(** What the page asks of evidence before it counts a case as passed
    ([bytePerfect], [main.ts]). *)
Definition bytePerfect (e : ReceiveCaseEvidence) : bool :=
  re_complete e && negb (re_corrupt e) && (re_missing e =? 0) && (re_duplicates e =? 0) && (re_deliveryCount e =? 1)
  && is_some (re_digest e).

(** ** What is heard *)

Inductive ReceiverEvent :=
  | Heard (raw : bytes) (nowMs : double)
  | Digested (k : nat)
  | Flushed (nowMs : double)
  | Restarted (session : ReceiverSession) (nowMs : double).

Definition receiver_handler (e : ReceiverEvent) : QR (list ReceiveCaseEvidence) :=
  match e with
  | Heard raw nowMs => accept raw nowMs;; mret []
  | Digested k => let! evidence := digested k in mret (option_list evidence)
  | Flushed nowMs => flush nowMs
  | Restarted session nowMs => receiver_reset session nowMs
  end.

Definition receiver_step (e : ReceiverEvent) (r : QuietReceiverEvidence) : QuietReceiverEvidence := final (receiver_handler e) r.

Definition receiver_run (events : list ReceiverEvent) (r : QuietReceiverEvidence) : QuietReceiverEvidence :=
  fold_left (fun r e => receiver_step e r) events r.

(** The receiver without its metrics. *)
Definition core (r : QuietReceiverEvidence) := (qv_parts r, qv_objects r, qv_session r, qv_completedCase r, qv_jobs r).
(* ===== verification/RunnerConfig.v ===== *)
(** * The configuration the page takes from its runner
    ([fetchRunnerConfig], [apps/modem-ui/src/quiet-client.ts] lines 14-28 and 111-158;
    [configureAcousticSession], [apps/modem-ui/src/main.ts] lines 222-286)

    What the page admits of the answer to [/qualification-config], and the options
    of the acoustic session it makes of it.  The answer is the value its JSON
    stands for. *)

From stdpp Require Import base list numbers option strings.
From Stdlib Require Import ZArith Lia SpecFloat.
From S2P Require Import Prelude Utf8 Doubles Json Report Settings Handshake Calibration SessionState UiQualification Qualification.

(** ** What is admitted *)

(** A candidate: [profileId] is the one profile there is. *)
Record PageCandidate := mkPageCandidate {
  pg_id : jsstring; pg_payloadBytes : Z; pg_repetition : Z; pg_guardMs : Z; pg_playbackGain : Z; pg_ackTimeoutMs : Z }.

Record PageAcoustic := mkPageAcoustic {
  pa_minPayloadBytes : Z; pa_maxPayloadBytes : Z; pa_candidates : list PageCandidate;
  pa_maxCandidates : Z; pa_probesPerDirection : Z; pa_deadlineMs : Z; pa_maximumPlaybackGain : Z }.

Record FipsNetwork := mkNetwork {
  fn_localPublicKey : jsstring; fn_peerPublicKey : jsstring; fn_localIpv6 : jsstring; fn_peerIpv6 : jsstring }.

(** [evidenceMode] is [evidenceClass]; of three fields only the presence is
    looked at. *)
Record RunnerConfig := mkRunnerConfig {
  rc_machineId : value; rc_role : Role; rc_reportTarget : value; rc_tunEvidence : value; rc_evidenceClass : EvidenceClass;
  rc_fipsNetwork : option FipsNetwork; rc_acoustic : option PageAcoustic }.

Definition QUIET_PROFILE_ID : string := "quiet-audible-7k-v1".

(** [integerBetween], with the number. *)
Definition integerBetween (v : value) (minimum maximum : Z) : option Z :=
  match as_integer v with Some z => if (minimum <=? z) && (z <=? maximum) then Some z else None | None => None end.

Definition exactRecord (v : value) (keys : list string) : option fields :=
  match as_object v with Some f => if same_keys keys f then Some f else None | None => None end.

(** [/^[a-z0-9][a-z0-9-]{2,63}$/] *)
Definition is_candidate_id (s : jsstring) : bool :=
  match s with
  | c :: rest => (is_digit c || is_lower c) && string_of (fun u => is_digit u || is_lower u || (u =? 45)) 2 63 rest
  | [] => false
  end.

Definition candidate_id (v : value) : option jsstring :=
  match v with VString s => if is_candidate_id s then Some s else None | _ => None end.

Definition unless (b : bool) : option unit := if b then Some tt else None.

(** [validCandidate], with the candidate. *)
Definition validCandidate (v : value) : option PageCandidate :=
  record ← exactRecord v ["id"; "profileId"; "payloadBytes"; "repetition"; "guardMs"; "playbackGain"; "ackTimeoutMs"]%string;
  id ← candidate_id (get "id" record);
  _ ← unless (is_literal QUIET_PROFILE_ID (get "profileId" record));
  payloadBytes ← integerBetween (get "payloadBytes" record) 96 217;
  repetition ← integerBetween (get "repetition" record) 1 3;
  guardMs ← integerBetween (get "guardMs" record) 1 5000;
  playbackGain ← integerBetween (get "playbackGain" record) 1 2;
  ackTimeoutMs ← integerBetween (get "ackTimeoutMs" record) 4000 15000;
  Some (mkPageCandidate id payloadBytes repetition guardMs playbackGain ackTimeoutMs).

(** Are the identifiers all different? *)
Fixpoint all_different (l : list jsstring) : bool :=
  match l with [] => true | x :: rest => negb (bool_decide (x ∈ rest)) && all_different rest end.

(** [validAcoustic], with the projection. *)
Definition validAcoustic (v : value) : option PageAcoustic :=
  record ← exactRecord v ["profiles"; "ranges"; "candidates"; "calibration"]%string;
  ranges ← exactRecord (get "ranges" record) ["minPayloadBytes"; "maxPayloadBytes"]%string;
  calibration ← exactRecord (get "calibration" record)
    ["maxCandidates"; "probesPerDirection"; "deadlineMs"; "maximumPlaybackGain"]%string;
  items ← as_array (get "candidates" record);
  profiles ← as_array (get "profiles" record);
  _ ← unless (match profiles with [profile] => is_literal QUIET_PROFILE_ID profile | _ => false end);
  minPayloadBytes ← integerBetween (get "minPayloadBytes" ranges) 96 217;
  maxPayloadBytes ← integerBetween (get "maxPayloadBytes" ranges) minPayloadBytes 217;
  _ ← unless ((1 <=? zlen items) && (zlen items <=? 3));
  candidates ← mapM validCandidate items;
  _ ← unless (all_different (map pg_id candidates));
  maxCandidates ← integerBetween (get "maxCandidates" calibration) (zlen items) (zlen items);
  probesPerDirection ← integerBetween (get "probesPerDirection" calibration) 1 4;
  deadlineMs ← integerBetween (get "deadlineMs" calibration) 1 120000;
  maximumPlaybackGain ← integerBetween (get "maximumPlaybackGain" calibration) 2 2;
  Some (mkPageAcoustic minPayloadBytes maxPayloadBytes candidates maxCandidates probesPerDirection deadlineMs maximumPlaybackGain).

(** [/^npub1[0-9a-z]{20,100}$/] *)
Definition npub (v : value) : option jsstring :=
  match v with
  | VString s =>
      if starts_with "npub1" s && string_of (fun c => is_digit c || is_lower c) 20 100 (drop 5 s) then Some s else None
  | _ => None
  end.

Definition ipv6 (v : value) : option jsstring :=
  match v with VString s => if is_fips_ipv6 s then Some s else None | _ => None end.

Definition validFipsNetwork (v : value) : option FipsNetwork :=
  record ← exactRecord v ["localPublicKey"; "peerPublicKey"; "localIpv6"; "peerIpv6"]%string;
  localPublicKey ← npub (get "localPublicKey" record);
  peerPublicKey ← npub (get "peerPublicKey" record);
  localIpv6 ← ipv6 (get "localIpv6" record);
  peerIpv6 ← ipv6 (get "peerIpv6" record);
  Some (mkNetwork localPublicKey peerPublicKey localIpv6 peerIpv6).

Definition page_role (v : value) : option Role :=
  if is_literal "A" v then Some RoleA else if is_literal "B" v then Some RoleB else None.

Definition evidence_class (v : value) : option EvidenceClass :=
  if is_literal "Fixture" v then Some Fixture else if is_literal "Loopback" v then Some Loopback
  else if is_literal "Open air" v then Some OpenAir else None.

Definition config_invalid : string := "runner qualification configuration is invalid".

(** A part that may be missing, but not wrong. *)
Definition optional_part {A} (v : value) (part : option A) : result (option A) :=
  match part with Some a => Ok (Some a) | None => if is_undefined v then Ok None else Throw config_invalid end.

(** [fetchRunnerConfig]: whether the answer is a success, and the value of its
    body, nothing when that is no JSON. *)
Definition fetchRunnerConfig (ok : bool) (body : option value) : result RunnerConfig :=
  reject_if negb ok with "runner qualification configuration is unavailable";
  match body with
  | None => Throw "SyntaxError"
  | Some VNull => Throw "TypeError"
  | Some v =>
      let f := default [] (as_object v) in
      let missing := negb (is_truthy (get "machineId" f)) || negb (is_truthy (get "reportTarget" f))
                     || negb (is_truthy (get "tunEvidence" f))
                     || negb (strict_equal (get "evidenceMode" f) (get "evidenceClass" f)) in
      reject_if missing with config_invalid;
      match page_role (get "role" f), evidence_class (get "evidenceClass" f) with
      | Some role, Some evidenceClass =>
          let? acoustic := optional_part (get "acoustic" f) (validAcoustic (get "acoustic" f)) in
          let? fipsNetwork := optional_part (get "fipsNetwork" f) (validFipsNetwork (get "fipsNetwork" f)) in
          Ok (mkRunnerConfig (get "machineId" f) role (get "reportTarget" f) (get "tunEvidence" f) evidenceClass fipsNetwork acoustic)
      | _, _ => Throw config_invalid
      end
  end.

(** ** The session the page makes of it *)

Definition acoustic_role (r : Role) : AcousticRole := match r with RoleA => Handshake.RoleA | RoleB => Handshake.RoleB end.

Definition expected_peer (r : Role) : jsstring := js match r with RoleA => "fipwave-b" | RoleB => "fipwave-a" end.

Definition session_candidate (c : PageCandidate) : AcousticCandidate :=
  Calibration.mkCandidate (pg_id c) (mkDirection (js QUIET_PROFILE_ID) (pg_payloadBytes c) (pg_repetition c) (pg_guardMs c)
    (d_of_Z (pg_playbackGain c)) (pg_ackTimeoutMs c)).

Section Session.
(** The modem, the platform and the page's record of probes. *)
Context (nonce : nat -> bytes) (measureProbe : nat -> AcousticProbe -> result AcousticProbeObservation).
Context (send : nat -> bytes -> result Completion) (applyCandidate : nat -> AcousticCandidate -> result unit).
Context (sha256 : bytes -> bytes) (localeCompare : jsstring -> jsstring -> comparison).

(** The options [configureAcousticSession] constructs the session with; without
    the acoustic part there is no session. *)
Definition session_options (role : Role) (identity : jsstring) (a : PageAcoustic) : AcousticSessionOptions :=
  Calibration.mkOptions (acoustic_role role) identity (expected_peer role) [js QUIET_PROFILE_ID]
    (mkRange (pa_minPayloadBytes a) (pa_maxPayloadBytes a)) (map session_candidate (pa_candidates a))
    (pa_probesPerDirection a) (pa_maxCandidates a) (pa_deadlineMs a) nonce measureProbe send applyCandidate sha256 localeCompare.
End Session.

(** ** What an admitted configuration is like *)

Record candidate_ok (c : PageCandidate) : Prop := {
  co_id : is_candidate_id (pg_id c) = true;
  co_payload : 96 <= pg_payloadBytes c <= 217;
  co_repetition : 1 <= pg_repetition c <= 3;
  co_guard : 1 <= pg_guardMs c <= 5000;
  co_gain : 1 <= pg_playbackGain c <= 2;
  co_ack : 4000 <= pg_ackTimeoutMs c <= 15000 }.

Record acoustic_ok (a : PageAcoustic) : Prop := {
  ao_ranges : 96 <= pa_minPayloadBytes a <= pa_maxPayloadBytes a /\ pa_maxPayloadBytes a <= 217;
  ao_count : 1 <= zlen (pa_candidates a) <= 3;
  ao_candidates : Forall candidate_ok (pa_candidates a);
  ao_different : NoDup (map pg_id (pa_candidates a));
  ao_max : pa_maxCandidates a = zlen (pa_candidates a);
  ao_probes : 1 <= pa_probesPerDirection a <= 4;
  ao_deadline : 1 <= pa_deadlineMs a <= 120000;
  ao_gain : pa_maximumPlaybackGain a = 2 }.

Lemma integerBetween_inv v low high z : integerBetween v low high = Some z -> as_integer v = Some z /\ low <= z <= high.
Proof.
  unfold integerBetween. destruct (as_integer v) as [x|]; [|done]. destruct (_ && _) eqn:E; [|done]. intros [= <-]. bool_split. split; [done|lia].
Qed.

Lemma unless_inv b u : unless b = Some u -> b = true.
Proof. by destruct b. Qed.

Lemma candidate_id_inv v s : candidate_id v = Some s -> v = VString s /\ is_candidate_id s = true.
Proof. destruct v as [| | | |t| |]; try done. cbn. destruct (is_candidate_id t) eqn:E; [|done]. by intros [= <-]. Qed.

Ltac admitted :=
  repeat match goal with
  | H : base.mbind _ _ = Some _ |- _ => apply bind_Some in H as (? & ? & H)
  | H : Some _ = Some _ |- _ => injection H; clear H; intros; subst
  | H : unless _ = Some _ |- _ => apply unless_inv in H
  | H : integerBetween _ _ _ = Some _ |- _ => apply integerBetween_inv in H as [_ H]
  end.

Lemma validCandidate_ok v c : validCandidate v = Some c -> candidate_ok c.
Proof.
  unfold validCandidate. intros H. admitted. split; cbn [pg_id pg_payloadBytes pg_repetition pg_guardMs pg_playbackGain pg_ackTimeoutMs]; try lia.
  by eapply candidate_id_inv.
Qed.

Lemma all_different_spec l : all_different l = true -> NoDup l.
Proof.
  induction l as [|x l IH]; cbn; [constructor|]. intros [H%negb_true_iff%bool_decide_eq_false_1 Hl]%andb_prop.
  constructor; [done|by apply IH].
Qed.

Lemma validAcoustic_ok v a : validAcoustic v = Some a -> acoustic_ok a.
Proof.
  unfold validAcoustic. intros H. admitted.
  match goal with H : mapM _ _ = Some _ |- _ => rename H into Hm end.
  apply mapM_Some in Hm. pose proof (Forall2_length _ _ _ Hm) as Hn.
  assert (Hc : Forall candidate_ok x8).
  { clear - Hm. induction Hm as [|v c l k Hv _ IH]; constructor; [by eapply validCandidate_ok|done]. }
  unfold zlen in *. bool_split.
  split; cbn; unfold zlen; try lia; try done. by apply all_different_spec.
Qed.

--------

§ **Assignment**: Once the line with "(** The modem, the" is found in the records above, print exactly that line and every line after it through the line with "Context (send : nat".

§ **Expected output**:
(** The modem, the platform and the page's record of probes. *)
Context (nonce : nat -> bytes) (measureProbe : nat -> AcousticProbe -> result AcousticProbeObservation).
Context (send : nat -> bytes -> result Completion) (applyCandidate : nat -> AcousticCandidate -> result unit).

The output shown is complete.